Origine et histoire
L'Hôtel-Dieu de Coeffort, situé au Mans, fut fondé en 1180 par Henri II Plantagenêt, roi d'Angleterre et comte du Maine, en expiation du meurtre de Thomas Becket. Construit entre 1180 et 1207, il était initialement un hôpital pour malades, pauvres et pèlerins, situé hors des remparts de la ville, sur une route de pèlerinage. Son architecture de style Plantagenêt en fait un témoin précoce du gothique dans l'Ouest de la France.
L'édifice, géré par des frères et sœurs laïcs sous l'autorité de l'évêque, devint aussi un lieu de pardon et de distribution d'indulgences. Au XIVe siècle, il fut agrandi grâce à des dons de bourgeois manceaux, puis transformé en 1649 par saint Vincent de Paul, qui y installa une chapelle et un séminaire pour les Lazaristes. Ces derniers y œuvrèrent jusqu'en 1791, combinant soins, enseignement et missions rurales.
En 1793, l'Hôtel-Dieu devint un bien national : son mobilier fut vendu, et l'édifice servit de prison pour les prêtres réfractaires puis d'écurie pour l'armée. Classé monument historique en 1947, il fut restauré à partir de 1951. En 1953, on y découvrit le trésor de Coeffort, un ensemble exceptionnel d'orfèvrerie médiévale du XIVe siècle, aujourd'hui exposé au musée archéologique du Mans.

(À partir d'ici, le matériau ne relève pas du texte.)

(* ===== verification/Prelude.v ===== *)
(** * A verification development for the xv6 kernel and its user programs

    The repository has two parts.  src/xv6 is the xv6 teaching kernel for the
    x86, with its user programs; src/syscalls holds a course's exercises, C
    programs for Linux.  This library models both as Rocq functions and step
    relations, and proves what they are meant to do.

    ** Conventions

    Integers are [Z]; the wrap-around of a width is written out with [u8],
    [u16], [u32] and [s32].  Bytes are numbers, strings and blocks are lists of
    them.  A pointer into an array or a table is an index.  Kernel code is in
    the monad [M S A] of this file, a function from a state to a [result]: a
    value and a state ([Ok]), a call of panic ([Panic]), a process that sleeps
    ([Blocked]), behaviour that C leaves undefined ([Undef]), or not enough fuel
    ([NoFuel]).  User programs are in [U S A] (Usys.v), which adds the call of
    exit.  A theorem that says [Ok] therefore says that the code returns, does
    not panic, and reads and writes inside its arrays.  Concurrent code is cut
    into pieces that run with a lock held; a relation or a list of events puts
    the pieces of several processors in every order.

    Fuel: a loop without a structural measure takes a number of rounds.  Where
    the code has a bound, the definition gives it (the length of a queue, a
    buffer, a line, a path); where the bound depends on the environment (the
    length of a file, the time a disk stays busy), it is an argument, and the
    theorems say how much is enough.

    ** The kernel

    - Params.v: the constants of param.h, fs.h, mmu.h, memlayout.h and others.
    - Strings.v: string.c.
    - Disk: BlockDev.v is the interface of the buffer cache as a class of
      operations and a class of laws; Sleeplock.v (sleeplock.c), Ring.v (doubly
      linked lists) and Bio.v (bio.c on memide.c) implement it.  Ide.v is ide.c.
    - Log: Tx.v is the interface of a transaction; Log.v (log.c) implements it
      over any block device, and LogStack.v puts it on Bio.v and adds power
      failures.
    - File system: Fs.v (fs.c over any transaction), FsFile.v (contents of
      files), Dinode.v (inodes as bytes), Icache.v (the inode cache), FsTrunc.v
      (freeing a file), Ialloc.v (a new inode), Dir.v (directories, paths),
      DirSpec.v and DirLink.v (what is found and what is added), FsOp.v (an operation
      as a transaction of its own), FsStack.v (all of it on the log and the buffer
      cache).
    - Memory: Kalloc.v (kalloc.c) and Vm.v (vm.c), both on physical memory as
      bytes; VmSpace.v, VmKernel.v and VmUser.v account for every page of an
      address space; Seg.v has the segment descriptors.
    - Processes: Spinlock.v (spinlock.c), Proc.v (proc.c), ProcFork.v (fork and
      wait with the memory), UserInit.v (the first process and the scheduler),
      Wakeup.v (sleep and wakeup under all interleavings), Exec.v (exec.c).
    - Files and system calls: Pipe.v (pipe.c), File.v (file.c), FileIO.v (reading and
      writing open files), Syscall.v (syscall.c), SysArg.v (what the fetching of
      arguments checks), Sysfile.v (sysfile.c), Trapc.v (trap.c, sysproc.c and the
      table of system calls).
    - Devices: Console.v (console.c, uart.c), Kbd.v (kbd.c), Terminal.v (the
      two together with the readers), Mp.v (mp.c), Apic.v (lapic.c, ioapic.c,
      picirq.c).
    - The start: Phys.v is physical memory, Boot.v is bootmain.c, Start.v the
      parts of main.c for the devices and the other processors, Main.v is main
      itself with all its calls.
    - Assembly: X86.v is the processor, its registers and instructions; Asm.v has
      trapasm.S, vectors.pl, swtch.S, usys.S and initcode.S, AsmBoot.v has
      bootasm.S, entry.S and entryother.S.
    - mkfs: Mkfs.v is mkfs.c; Image.v, MkfsImage.v and MkfsKernel.v prove what is
      in the image, and KernelBoot.v starts the kernel's file system on it.

    ** The user programs of xv6

    Usys.v states what a program may expect of read, write, open and close as a
    class, with an implementation for examples; the programs are proved against
    the class.  Ulib.v (ulib.c), Printf.v (printf.c), Umalloc.v (umalloc.c),
    Grep.v (grep.c), Utils.v (cat, wc, echo, ls, ln, rm, kill, mkdir), Sh.v (the
    parser of sh.c).  Forks.v is a model of programs that fork, in every
    interleaving of their processes; ShRun.v runs the commands of sh.c on it, and
    init.c and zombie.c.

    ** The exercises

    Posix.v has what they use of the C library (getopt, malloc, buffers with
    uninitialised bytes) and a small Linux to run them on.  Split.v, Merge.v and
    Mystrings.v are split_files.c, merge_files.c and mystrings.c.  Procs.v is a
    model of fork, exec, wait, pipe and dup2, on which Pipeline.v
    (merge_mystrings_split.c, both versions) and Launch.v (openimg.c, openpdf.c,
    shell_ls_redir.c, shell_ytdl_pipe_ffmpeg.c) run.  Sigchld.v is the signal
    handling of openpdf.SIGCHLD.c as a step relation, and Semana1.v the exercises
    of the first week with cat_mem_vir.c.

    ** What is proved

    - Crash safety: a power failure between any two disk writes of a commit
      leaves all of the transaction or none of it, for the log on the real
      buffer cache.
    - The file system: readi and writei are exactly reading and writing of a
      byte sequence, balloc and bfree keep the bitmap exact; the inode cache
      agrees with the disk and counts its references; namex follows the tree of
      directories, dirlink adds a name, ialloc an inode, and the last iput
      frees exactly what the file owned.  filewrite of any length and fileread do
      the same through an open file, piece by piece in transactions.
    - From mkfs to read: the image that mkfs writes is well formed, and the
      kernel that boots on it finds every file and reads back its bytes.
    - Refinements: the disk driver serves a queue of requests, the pipe is a
      first-in first-out channel, the console is a line discipline, each under
      every interleaving; no wakeup of a sleep lock is lost.
    - Locks: mutual exclusion, and that release never panics.
    - Memory: the page allocator, page tables and copying to user memory, and
      the user's malloc and free with their invariant.  The operations on
      address spaces lose no page and give none out twice, also when memory
      runs out half way.
    - Processes: allocation with fresh pids, fork with a copy of the memory,
      exit, wait, kill, growproc in all its cases, the scheduler.  The arguments of
      a system call are read only inside the memory of the process.
    - The start: from the boot sector through bootmain, entry and main to the
      first turn of the scheduler, with the other processors.
    - Assembly: an interrupt saves and restores every register of a program,
      swtch returns to where it was called, a new process reaches user mode, a
      system call returns its result.
    - The shell: in every interleaving, and whatever calls fail, a program that it
      starts is one of the line it has read last, with the arguments and descriptors
      that the line says; and every program of a line can be started.
    - Programs: the parser of the shell inverts printing and always ends; grep
      matches exactly the language of its expressions; printf and atoi, the
      keyboard and its text, split_files and merge_files are round trips; wc,
      mystrings, openimg and the pipeline do what they say.
    - Defects are proved too, as lemmas about the same definitions: among others
      kill_zero, growproc_correct (a shrink to nothing), uva2ka_null, units_wrap, grep_short_read,
      ide_read_error, mystrings_overflow, pipeline2_no_end, dirlink_self,
      mpinit_hangs and signal_lost_before_pause.

    ** Bounds

    The loops that wait for a device have their rounds as an argument: waitdisk in
    Boot.v and idewait in Ide.v, the delivery of an interrupt and the clock in
    Apic.v, the keyboard controller in AsmBoot.v, the start of another processor
    in Start.v; the theorems ask for more rounds than the device is busy.  mpinit
    takes one round more than the table has entries.  The loops of the shell
    and of init that never end (sh_loop, init_loop) take any number of rounds, and
    the theorems hold for each of them.

    ** Not modelled

    - usertests.c, forktest.c, stressfs.c: tests.
    - kernel.ld, the Makefile and the scripts: where the linker puts the
      sections is a parameter (the end of the kernel and of its text).
    - The drafts of the exercises: openimg.c, openimgv2.c and openimgv3.c of week
      2, the first two versions of merge_files.c of week 3;
      Tarea3-v3/merge_files.c and cat_mem_din.c do not compile.
    - Caches, the translation buffer and the reordering of memory accesses: memory
      is sequentially consistent.  Interrupts inside a critical section are
      excluded by the interrupt flag, which Spinlock.v models. *)

From stdpp Require Export base list gmap strings.
From Stdlib Require Export ZArith Lia.

#[global] Open Scope Z_scope.

(** [lia] on goals with [/] and [mod]. *)
Ltac Zify.zify_post_hook ::= Z.to_euclidean_division_equations.

(** ** Outcomes of kernel code

    A kernel function is run by one process on one CPU.  It can return, call
    [panic], go to sleep on a channel ([sleep] in proc.c), or do something the
    C language leaves undefined (an array access out of bounds, say).  The
    state is explicit.  A loop that is not structural runs on fuel; running
    out of it is an outcome of its own, so that a theorem that says [Ok] also
    says that the loop ends. *)

Inductive result (S A : Type) : Type :=
| Ok (a : A) (s : S)
| Panic (msg : string)
| Blocked (chan : Z) (s : S)
| Undef
| NoFuel.
Arguments Ok {S A} a s.
Arguments Panic {S A} msg.
Arguments Blocked {S A} chan s.
Arguments Undef {S A}.
Arguments NoFuel {S A}.

Definition M (S A : Type) : Type := S → result S A.

#[global] Instance M_ret {S} : MRet (M S) := λ A a s, Ok a s.

#[global] Instance M_bind {S} : MBind (M S) := λ A B k m s,
  match m s with
  | Ok a s' => k a s'
  | Panic msg => Panic msg
  | Blocked c s' => Blocked c s'
  | Undef => Undef
  | NoFuel => NoFuel
  end.

Section primitives.
Context {S : Type}.

Definition get : M S S := λ s, Ok s s.
Definition gets {A} (f : S → A) : M S A := λ s, Ok (f s) s.
Definition put (s : S) : M S unit := λ _, Ok tt s.
Definition modify (f : S → S) : M S unit := λ s, Ok tt (f s).
Definition panic {A} (msg : string) : M S A := λ _, Panic msg.
Definition undef {A} : M S A := λ _, Undef.
Definition block {A} (chan : Z) : M S A := λ s, Blocked chan s.
Definition no_fuel {A} : M S A := λ _, NoFuel.

(** An array access; out of bounds it is undefined behaviour. *)
Definition lift_opt {A} (o : option A) : M S A :=
  match o with Some a => mret a | None => undef end.

(** [for (i = lo; i < lo + n; i++) body], where the body can leave the loop
    with a value ([return] or [break]). *)
Fixpoint for_range {R} (n : nat) (lo : Z) (body : Z → M S (option R))
  : M S (option R) :=
  match n with
  | O => mret None
  | Datatypes.S n' =>
      r ← body lo;
      match r with
      | Some v => mret (Some v)
      | None => for_range n' (lo + 1) body
      end
  end.

(** The same loop when the body never leaves it. *)
Fixpoint for_each (n : nat) (lo : Z) (body : Z → M S unit) : M S unit :=
  match n with
  | O => mret tt
  | Datatypes.S n' => body lo;; for_each n' (lo + 1) body
  end.
End primitives.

Le trésor, composé de 31 pièces en argent (coupes, cuillères, aiguière), porte des poinçons et inscriptions liant certaines pièces à la confrérie hospitalière. Enfoui en 1420 pendant la guerre de Cent Ans pour échapper aux pillages anglais, il resta caché jusqu'à sa redécouverte. Les pièces, comme le gobelet repoussé ou la cuillère pliante à tête d'animal, illustrent l'artisanat raffiné des orfèvres manceaux.
L'église actuelle, dédiée à Sainte-Jeanne-d'Arc depuis 1923, conserve des éléments médiévaux remarquables : chapiteaux du XIIe siècle, peintures murales du XIIIe (dont l’Agneau mystique), et tapisseries du XVIIe siècle (comme celle d'Aubusson représentant Jeanne d'Arc). Les vitraux modernes, œuvre de Max Ingrand, célèbrent Henri II, Vincent de Paul et la patronne des lieux.
Malgré la destruction du séminaire en 1962, l'édifice, long de 50 mètres, reste un chef-d'œuvre architectural avec ses 21 voûtes et ses décors préservés. Les travaux de restauration (1951–2005) ont permis de redécouvrir son histoire, entre hospitalité médiévale, occupation militaire et renaissance cultuelle au XXe siècle.